# Sexual Fulfillment after Affair...



## BrknHearted (Jan 15, 2012)

We are not yet in counseling, quite honestly, I have been putting it off because I'm not sure we're salvageable. He ended all contact, and we have been following the book Surviving an Affair...We filled out the Emotional Needs Questionnaire and Love Busters questionnaires and went over them finally last night...

He absolutely had no issues with our marriage. None - I've met and/or exceeded most of his needs. His affair was just something he'd been engaging in for years before me and continued while he was with me. 

So I needed to know what he was getting from her because he would be missing it and I want to meet my partner's needs. He always said "i don't know"...then he said "kinky sex"...when I asked for details...yep, he said "i don't know"...last night he shared more...and it still isn't something I'd deny him - in fact it seems fairly tame to me - but it is something he doesn't want from me...

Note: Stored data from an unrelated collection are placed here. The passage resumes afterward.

(* ===== verification/Bpu.v ===== *)
(** The decoupled branch predictor.

    Models [src/GEM5/src/cpu/pred/btb/decoupled_bpred.hh] and [decoupled_bpred.cc] (class
    [DecoupledBPUWithBTB]) with [history_manager.hh] (class [HistoryManager]): the cycle
    that requests a prediction, chooses among the stages and enqueues a fetch target, the
    three kinds of squash with the recovery of every history, and the commit of targets.
    The return address stack is that of [Ras], the folded histories of MicroTAGE, TAGE and
    ITTAGE those of [TageHist], those of MGSC those of [MgscHist], the queue that of [Ftq].
    What the tables of the components (BTBs, MicroTAGE, TAGE, ITTAGE, MGSC) answer in a
    cycle is an input of [tick]: one [StageOut] per stage.  MicroTAGE and MGSC can be
    disabled; TAGE, ITTAGE and the return address stack are enabled, as in every
    configuration of the repository.  Target ids are 64 bits wide in the queue and
    32 bits ([unsigned]) in the calls of the other stages.  Statistics, traces and the
    resolve-time training of the tables are left out. *)
From S2P Require Import Prelude Bitset FoldedHist BpCommon Ras Ftq TageHist MgscHist.
Import FoldedHist BpCommon Ftq.

Module Bpu.

Record BpuParams := mkBpuParams {
  numStages : nat;
  predictWidth : Z;
  historyBits : Z;
  ftq_size : Z;
  abtbEnabled : bool;
  rasParams : Ras.RasParams;
  rasDelay : nat;
  tageTables : list (Z * Z * Z);
  ittageTables : list (Z * Z * Z);
  microtageEnabled : bool;
  microtageTables : list (Z * Z * Z);
  mgscEnabled : bool;
  mgscParams : MgscHist.MgscParams;
  resolveBlockThreshold : Z
}.

(** [const int numThreads = 2;] *)
Definition numThreads : Z := 2.
Definition MaxAddr : Z := (2 ^ 64 - 1)%Z.

(** ** The history manager *)

Record HistoryEntry := mkHist {
  he_pc : Z;
  he_shamt : Z;
  he_cond_taken : bool;
  he_is_call : bool;
  he_is_return : bool;
  he_retAddr : Z;
  he_streamId : Z
}.

(** [speculativeHists] *)
Abbreviation HistoryManager := (list HistoryEntry).

Definition addSpeculativeHist (h : HistoryManager) (addr shamt : Z) (cond_taken : bool)
    (bi : BranchInfo) (stream_id : Z) : HistoryManager :=
  h ++ [mkHist addr shamt cond_taken (isCall bi) (isReturn bi) (br_getEnd bi) stream_id].

Definition hm_commit (h : HistoryManager) (stream_id : Z) : HistoryManager :=
  filter (λ e, stream_id < he_streamId e)%Z h.

Definition hm_squash (h : HistoryManager) (stream_id shamt : Z) (cond_taken : bool)
    (bi : BranchInfo) : HistoryManager :=
  flat_map (λ e,
    if (he_streamId e =? stream_id)%Z then
      [mkHist (he_pc e) shamt cond_taken (isCall bi) (isReturn bi) (br_getEnd bi) (he_streamId e)]
    else if (stream_id <? he_streamId e)%Z then []
    else [e]) h.

(** ** State *)

(** What the components save with a prediction. *)
Record Metas := mkMetas {
  mt_ras : Ras.RASMeta;
  mt_tage : TageHist.TageHist;
  mt_ittage : TageHist.TageHist;
  mt_microtage : TageHist.TageMeta;
  mt_mgsc : MgscHist.MgscHist
}.

(** The modelled components; [metas] is what [getPredictionMeta] of each returns. *)
Record Comps := mkComps {
  ras : Ras.BTBRAS;
  tage : TageHist.TageHist;
  ittage : TageHist.TageHist;
  microtage : TageHist.MicroTAGE;
  mgsc : MgscHist.MgscHist;
  metas : option Metas
}.

(** What the BTBs, TAGE and ITTAGE put into the prediction of a stage. *)
Record StageOut := mkOut {
  so_entries : list BTBEntry;
  so_conds : list (Z * bool);
  so_targets : list (Z * Z)
}.

(** An instruction as [controlSquash] sees it. *)
Record CtrlInst := mkCtrl {
  ci_cond : bool;
  ci_indirect : bool;
  ci_direct : bool;
  ci_call : bool;
  ci_return : bool;
  ci_nonspec : bool
}.

(** [BranchInfo(control_pc, target_pc, static_inst, size)] *)
Definition BranchInfo_of (pc target : Z) (i : CtrlInst) (size : Z) : BranchInfo :=
  mkBranch pc target false (ci_cond i) (ci_indirect i) (ci_direct i) (ci_call i)
    (ci_return i && negb (ci_nonspec i) && negb (ci_direct i)) (wrapu 8 size).

Section Ops.

Context {B : Type} {BO : DynamicBitset B} {BC : DynamicBitsetCmp B}.
Context (p : BpuParams).

Abbreviation Target := (FetchTarget B (option Metas)).

Record Thread := mkThread {
  s0PC : Z;
  predsOfEachStage : list FullBTBPrediction;
  s0History : B;
  s0PHistory : B;
  s0BwHistory : B;
  s0LHistory : list B;
  finalPred : FullBTBPrediction;
  numOverrideBubbles : Z;
  validprediction : bool;
  squashing : bool;
  blockPredictionPending : bool
}.

Record BPU := mkBPU {
  threads : list Thread;
  ftq : FTQ Target;
  historyManager : HistoryManager;
  comps : Comps;
  resolveDequeueFailCounter : Z
}.

Definition with_thread (s : BPU) (tid : Z) (t : Thread) : res BPU :=
  let! l := set_nth (threads s) tid t in
  Ok (mkBPU l (ftq s) (historyManager s) (comps s) (resolveDequeueFailCounter s)).
Definition with_ftq (s : BPU) (f : FTQ Target) : BPU :=
  mkBPU (threads s) f (historyManager s) (comps s) (resolveDequeueFailCounter s).
Definition with_hm (s : BPU) (h : HistoryManager) : BPU :=
  mkBPU (threads s) (ftq s) h (comps s) (resolveDequeueFailCounter s).
Definition with_comps (s : BPU) (c : Comps) : BPU :=
  mkBPU (threads s) (ftq s) (historyManager s) c (resolveDequeueFailCounter s).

my WS's sex of choice is rough/kinky sex...the kind he had with his OW...but he doesn't want that kind of sex with me...

he says I misunderstand...yeah...sure...i understand that his sex of choice is with the OW and if he has that kind of sex with me, he'll feel like he's betraying her...

he says i still don't understand...maybe not.


----------



## aeg512 (Mar 22, 2011)

Your WH could have you on a pedestal and feel he would be demeaning you with other than vanilla sex. This would not be the first time something like this took place. You both need to get into MC to explore this as a couple. You would need to locate a counselor that is experienced in this area, that will be the hard part. The issue needs to be discussed in an open setting.


----------



## Shaggy (Jul 17, 2011)

I think you're correct in your assessment on the kinky sex. It's his and her special thing and he's afraid of breaking her trust.


----------



## Almostrecovered (Jul 14, 2011)

wh0re and madonna complex


----------



## morituri (Apr 1, 2011)

This is the dichotomy that a lot of cheating spouses create when having an affair with regards to their spouses and lovers. Your WH sees you as his wife and the mother of his children NOT his lover. That's why he probably did things - sexual - with her that he wouldn't do with you and may still not want to do with you.

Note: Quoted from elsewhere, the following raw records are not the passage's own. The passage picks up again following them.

Lemma bubble0_ok n s :
  inv n s →
  ∃ s', (let! t := nth_res (threads s) 0 in
    if (0 <? numOverrideBubbles t)%Z then
      with_thread s 0 (set_prediction t (predsOfEachStage t) (finalPred t) (numOverrideBubbles t - 1)
        (validprediction t)) else Ok s) = Ok s' ∧ inv n s' ∧ ftq s' = ftq s ∧
    head (threads s') = count_bubble <$> head (threads s).
Proof.
  intros Hs. pose proof Hs as Hs'. destruct Hs as [t0 t1 ts q0 q1 qs ss rr h c fc Ht0].
  rewrite thread_0. cbn [res_bind]. unfold count_bubble.
  destruct (0 <? numOverrideBubbles t0)%Z eqn:Hb.
  - rewrite with_thread_0. eexists. split; [done|]. split; [|by cbn; rewrite Hb].
    eapply inv_thread0; [done| |done..]. split; [apply Ht0..| |apply Ht0].
    cbn. pose proof (ti_bubbles _ _ _ Ht0). lia.
  - eexists. split; [done|]. split; [done|]. by cbn; rewrite Hb.
Qed.

Lemma bubble1_ok n s :
  inv n s →
  ∃ s', (let! t := nth_res (threads s) 1 in
    if (0 <? numOverrideBubbles t)%Z then
      with_thread s 1 (set_prediction t (predsOfEachStage t) (finalPred t) (numOverrideBubbles t - 1)
        (validprediction t)) else Ok s) = Ok s' ∧ inv n s' ∧ ftq s' = ftq s ∧
    head (threads s') = head (threads s).
Proof.
  intros Hs. pose proof Hs as Hs'. destruct Hs as [t0 t1 ts q0 q1 qs ss rr h c fc].
  rewrite thread_1. cbn [res_bind]. destruct (0 <? numOverrideBubbles t1)%Z.
  - rewrite with_thread_1. eexists. split; [done|]. split; [|done]. by constructor.
  - eexists. split; [done|]. by split.
Qed.

(** ** Requesting a prediction *)

Lemma chosen_in l q : chosenPrediction l = Ok q → q ∈ l.
Proof.
  unfold chosenPrediction. destruct (find has_entries (rev l)) as [q'|] eqn:Hf.
  - intros [= <-]. apply find_some in Hf as [Hin _]. by apply list_elem_of_In, in_rev.
  - intros [_ Hq]%nth_res_Ok. by eapply list_elem_of_lookup_2.
Qed.

Lemma chosen_ok l : (0 < length l)%nat → ∃ q, chosenPrediction l = Ok q.
Proof.
  intros Hl. unfold chosenPrediction. destruct (find _ _) as [q|]; [by exists q|].
  destruct l as [|q l]; [simpl in Hl; lia|]. by exists q.
Qed.

Lemma nth_res_total {A} (l : list A) i : (0 ≤ i < Z.of_nat (length l))%Z → ∃ a, nth_res l i = Ok a.
Proof.
  intros Hi. destruct (RasProps.slot_nth l _ i eq_refl Hi) as (a & Ha & _). by exists a.
Qed.

Lemma first_hit_bound l q : (first_hit_stage p l q ≤ Z.of_nat (length l))%Z.
Proof.
  induction l as [|x l IH]; cbn [first_hit_stage length]; [lia|].
  destruct (pred_match x q (predictWidth p)).1; lia.
Qed.

Lemma generate_ok n t0 t1 ts q0 q1 qs ss rr h c fc t preds :
  queue_inv p n q0 → (n < 2 ^ 64)%Z → length preds = numStages p →
  ∃ t', generateFinalPredAndCreateBubbles p (mk_state p t0 t1 ts q0 q1 qs ss rr h c fc) 0 t preds
    = Ok t' ∧ length (predsOfEachStage t') = numStages p ∧
    squashing t' = squashing t ∧ s0PC t' = s0PC t ∧ hists_of t' = hists_of t ∧
    (numOverrideBubbles t' < Z.of_nat (numStages p))%Z.
Proof.
  intros Hq Hn Hl. pose proof (bp_stages _ Hp) as H3.
  destruct (chosen_ok preds) as [ch Hch]; [lia|].
  destruct (nth_res_total preds 2) as [a2 H2]; [lia|].
  destruct (nth_res_total preds (Z.of_nat (length preds) - 1)) as [al Hal]; [lia|].
  unfold generateFinalPredAndCreateBubbles. rewrite Hch, H2, Hal. cbn [res_bind].
  unfold backId, q_of. cbn [ftq queue mk_state]. rewrite arr_get0. cbn [res_bind].
  assert (∀ b, (if b && negb (q_backId q0 =? 0)%Z then
    let! _ := get_at (last (cap q0)) "back of an empty deque" in Ok tt else Ok tt) = Ok tt) as Hback.
  { intros b. destruct b; [|done]. cbn [andb]. rewrite q_backId_val by (by eapply queue_q_ok).
    destruct Hq as [Hb1 _ Hb3 _]. unfold q_size. destruct (cap q0) as [|x l] eqn:Hcap.
    - rewrite Hb3 by done. done.
    - rewrite last_cons. destruct (_ =? 0)%Z; [done|]. by destruct (last l). }
  rewrite Hback. cbn [res_bind]. eexists. split; [done|].
  split; [cbn [predsOfEachStage set_prediction]; unfold clearPreds; by rewrite length_map|].
  do 3 (split; [done|]). cbn [numOverrideBubbles set_prediction].
  pose proof (first_hit_bound (take (length preds - 1) preds) ch) as Hh. rewrite length_take in Hh. lia.
Qed.

Lemma request_ok n s outs :
  inv n s → running s → (n < 2 ^ 64)%Z →
  ∃ s', requestNewPrediction p s 0 outs = Ok s' ∧ inv n s' ∧ running s' ∧ ftq s' = ftq s ∧
    ∃ t t', head (threads s) = Some t ∧ head (threads s') = Some t' ∧
      validprediction t' = true ∧ s0PC t' = s0PC t ∧ hists_of t' = hists_of t ∧
      (numOverrideBubbles t' < Z.of_nat (numStages p))%Z.
Proof.
  intros [t0 t1 ts q0 q1 qs ss rr h c fc Ht0 Hv1 Hc1 Hq Hh Hc] Hrun Hn.
  unfold requestNewPrediction. rewrite thread_0. cbn [res_bind].
  set (preds := imap _ _). assert (length preds = numStages p) as Hl
    by (unfold preds; rewrite length_imap; apply Ht0).
  unfold Ras.putPCHistory. rewrite length_map, Hl. pose proof (bp_delay _ Hp) as Hd.
  rewrite (proj2 (Nat.ltb_lt _ _) Hd). cbn [assert_ res_bind]. unfold Ras.getTop_meta.
  pose proof (co_ras _ _ _ _ _ _ Hc) as Hras. cbn [comps mk_state].
  destruct (RasProps.getTop_ok (rasParams p) (ras c) Hras) as [e ->]. cbn [res_bind fst snd].
  set (c' := mkComps (ras c) (tage c) (ittage c) _ _ _).
  match goal with |- context [generateFinalPredAndCreateBubbles p ?x 0 t0 ?l] =>
    change x with (mk_state p t0 t1 ts q0 q1 qs ss rr h c' fc); set (preds' := l) end.
  destruct (generate_ok n t0 t1 ts q0 q1 qs ss rr h c' fc t0 preds' Hq Hn) as
    (t' & -> & L1 & E4 & E5 & E6 & E7).
  { unfold preds'. rewrite length_zip_with, length_app, length_take, length_map, length_replicate. lia. }
  cbn [res_bind]. rewrite with_thread_0. eexists. split; [done|]. split.
  - injection E6 as E1 E2 E3 E8. constructor; simpl; rewrite ?E1, ?E2, ?E3, ?E8; try done.
    + split; simpl; rewrite ?E1, ?E2, ?E3, ?E8; try done; [apply Ht0|]. intros _ _.
      eexists. split; [done|]. split; [split; [apply Hras|split; apply Hras]|].
      destruct (co_folds _ _ _ _ _ _ Hc) as [F1 F2 F3 F4]. split; try done.
      intros Hmu. by apply TageHist.micro_meta_ok, F3.
    + split; apply Hc.
  - split; [cbn; by rewrite E4|]. split; [done|]. eexists t0, _. split; [done|]. split; [done|]. done.
Qed.

(** ** The cycle *)

Definition after_squash (t : Thread B) : Thread B :=
  if squashing t then
    set_flags (set_prediction t (predsOfEachStage t) (finalPred t) 0 false) false (blockPredictionPending t)
  else t.

Lemma tick_squash0_ok n s :
  inv n s → ∃ s', tick_squash s 0 = Ok s' ∧ inv n s' ∧ running s' ∧ ftq s' = ftq s ∧
    head (threads s') = after_squash <$> head (threads s).
Proof.
  intros Hs. pose proof Hs as Hs'. destruct Hs as [t0 t1 ts q0 q1 qs ss rr h c fc Ht0].
  unfold tick_squash, after_squash. rewrite thread_0. cbn [res_bind].
  destruct (squashing t0) eqn:Hsq.
  - rewrite with_thread_0. eexists. split; [done|]. split; [|by cbn; rewrite Hsq].
    eapply inv_thread0; [done| |done..].
    split; [apply Ht0..| |done]. cbn. pose proof (bp_stages _ Hp). lia.
  - eexists. split; [done|]. split; [done|]. by cbn; rewrite Hsq.
Qed.

Lemma tick_squash1_ok n s :
  inv n s → running s →
  ∃ s', tick_squash s 1 = Ok s' ∧ inv n s' ∧ running s' ∧ ftq s' = ftq s ∧
    head (threads s') = head (threads s).
Proof.
  intros Hs Hrun. pose proof Hs as Hs'. destruct Hs as [t0 t1 ts q0 q1 qs ss rr h c fc].
  unfold tick_squash. rewrite thread_1. cbn [res_bind]. destruct (squashing t1) eqn:Hsq.
  - rewrite with_thread_1. eexists. split; [done|]. split; [|done]. by constructor.
  - eexists. split; [done|]. by split.
Qed.

Lemma tick_process_ok n s :
  inv n s → running s → (n < 2 ^ 64)%Z →
  ∃ s', res_fold (tick_process p) s (seqZ 0 numThreads) = Ok s' ∧ inv (n + 1) s' ∧
    if ready s then len0 s' = S (len0 s) ∧ keeps s s' ∧
      saved s' (next_id s) = hists_of <$> head (threads s)
    else ftq s' = ftq s ∧ head (threads s') = count_bubble <$> head (threads s).
Proof.
  intros Hs Hrun Hn. change (seqZ 0 numThreads) with [0%Z; 1%Z]. cbn [res_fold].
  unfold tick_process. destruct (process0_ok n s Hs Hrun Hn) as (s1 & -> & H1 & E1). cbn [res_bind].
  destruct (bubble0_ok _ _ H1) as (s2 & -> & H2 & L2 & T2). cbn [res_bind].
  rewrite (process1_ok _ _ H2). cbn [res_bind].
  destruct (bubble1_ok _ _ H2) as (s3 & -> & H3 & L3 & T3). cbn [res_bind]. exists s3.
  split; [done|]. split; [done|]. unfold len0, keeps, saved in *. rewrite L3, L2, T3.
  destruct (ready s); [done|]. by subst s1.
Qed.

(** What a cycle does before it enqueues: the squash pass and the request. *)
Definition tick_request (s : BPU B) (outs : nat → StageOut) : res (BPU B) :=
  let! t := nth_res (threads s) 0 in
  let! b := full (ftq s) 0 in
  if negb (validprediction t) && negb b then
    if blockPredictionPending t then with_thread s 0 (set_flags t (squashing t) false)
    else requestNewPrediction p s 0 outs
  else Ok s.

(** How many cycles thread 0 may still need until it enqueues a target. *)
Definition rank (t : Thread B) : Z :=
  let n := Z.of_nat (numStages p) in
  if squashing t then (n + 2)%Z
  else if validprediction t then (Z.max 0 (numOverrideBubbles t) + 1)%Z
  else if blockPredictionPending t then (n + 1)%Z else n.

Definition room (s : BPU B) : Prop := (Z.of_nat (len0 s) < ftq_size p)%Z.

Lemma tick_request_ok n s outs :
  inv n s → running s → (n < 2 ^ 64)%Z →
  ∃ s', tick_request s outs = Ok s' ∧ inv n s' ∧ running s' ∧ ftq s' = ftq s ∧
    ∃ t t', head (threads s) = Some t ∧ head (threads s') = Some t' ∧ s0PC t' = s0PC t ∧
      hists_of t' = hists_of t ∧
      (room s → (validprediction t' = true → rank t' ≤ rank t)%Z ∧
                (validprediction t' = false → rank t' < rank t)%Z).
Proof.
  intros Hs Hrun Hn. pose proof (request_ok n s outs Hs Hrun Hn) as Hreq. pose proof Hs as Hs'.
  destruct Hs as [t0 t1 ts q0 q1 qs ss rr h c fc Ht0]. unfold tick_request. rewrite thread_0.
  change (full _ 0) with (Ok (ftq_size p <=? q_size q0)%Z). cbn [res_bind].
  cbn in Hrun. unfold rank. rewrite Hrun.
  destruct (validprediction t0) eqn:Hv; cbn [negb andb].
  { eexists. split; [done|]. split; [done|]. split; [done|]. split; [done|]. exists t0, t0.
    do 4 (split; [done|]). intros _. by rewrite Hv, Hrun. }
  destruct (Z.leb_spec (ftq_size p) (q_size q0)) as [Hfull|Hroom]; cbn [negb].
  { eexists. split; [done|]. split; [done|]. split; [done|]. split; [done|]. exists t0, t0.
    do 4 (split; [done|]). unfold room, len0, q_size in *. cbn in *. intros ?. lia. }
  destruct (blockPredictionPending t0) eqn:Hbl.
  - rewrite with_thread_0. eexists. split; [done|]. split; [|split; [done|split; [done|]]].
    + eapply inv_thread0; [done| |done..]. split; [apply Ht0..|]. cbn. by rewrite Hv.
    + eexists t0, _. do 4 (split; [done|]). cbn. rewrite Hv, Hrun.
      intros _. rewrite Hbl. split; [done|intros _; lia].
  - destruct Hreq as (s' & -> & I & R & L & t & t' & Et & Et' & V & P & Hhi & N). exists s'.
    do 4 (split; [done|]). exists t, t'. do 4 (split; [done|]). rewrite V. intros _.
    split; [|done]. cbn in Et. injection Et as <-. intros _. rewrite Hv, Hbl.
    assert (squashing t' = false) as ->. { unfold running in R. destruct (threads s'); [done|]. cbn in Et'. congruence. }
    rewrite Hrun. pose proof (bp_stages _ Hp). lia.
Qed.

Lemma tick_eq s outs :
  tick p s outs =
    let! cur := nth_res (threads s) 0 in
    let! s := tick_squash s 0 in
    let! s := tick_squash s 1 in
    if squashing cur then Ok s
    else let! s := tick_request s outs in res_fold (tick_process p) s (seqZ 0 numThreads).
Proof.
  unfold tick, scheduleThread. change (seqZ 0 numThreads) with [0%Z; 1%Z]. unfold tick_request.
  destruct (nth_res (threads s) 0) as [cur|]; [|done]. cbn [res_bind]. cbn [res_fold].
  destruct (tick_squash s 0) as [s1|]; [|done]. cbn [res_bind].
  destruct (tick_squash s1 1) as [s2|]; [|done]. cbn [res_bind].
  destruct (squashing cur); [done|]. destruct (nth_res (threads s2) 0) as [t|]; [|done]. cbn [res_bind].
  by destruct (full (ftq s2) 0) as [b|].
Qed.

There is no easy answer on how to resolve this. For starters, IF he is truly ashamed and remorseful of having betrayed you, he may see the kinky sex he had with the OW as a trigger he wants to avoid at all costs. Then it is not so much a rejection of you but a rejection of everything related with the affair and the OW. Is he truly ashamed and remorseful for having betrayed you?


----------



## FourtyPlus (Dec 18, 2011)

Almostrecovered said:


> wh0re and madonna complex


I never thought of it that way. I always figured it was just the wives/women being unable to be a ***** and madonna in one person.


----------



## working_together (Oct 16, 2011)

morituri said:


> This is the dichotomy that a lot of cheating spouses create when having an affair with regards to their spouses and lovers. Your WH sees you as his wife and the mother of his children NOT his lover. That's why he probably did things - sexual - with her that he wouldn't do with you and may still not want to do with you.
> 
> There is no easy answer on how to resolve this. For starters, IF he is truly ashamed and remorseful of having betrayed you, he may see the kinky sex he had with the OW as a trigger he wants to avoid at all costs. Then it is not so much a rejection of you but a rejection of everything related with the affair and the OW. Is he truly ashamed and remorseful for having betrayed you?


:iagree:


----------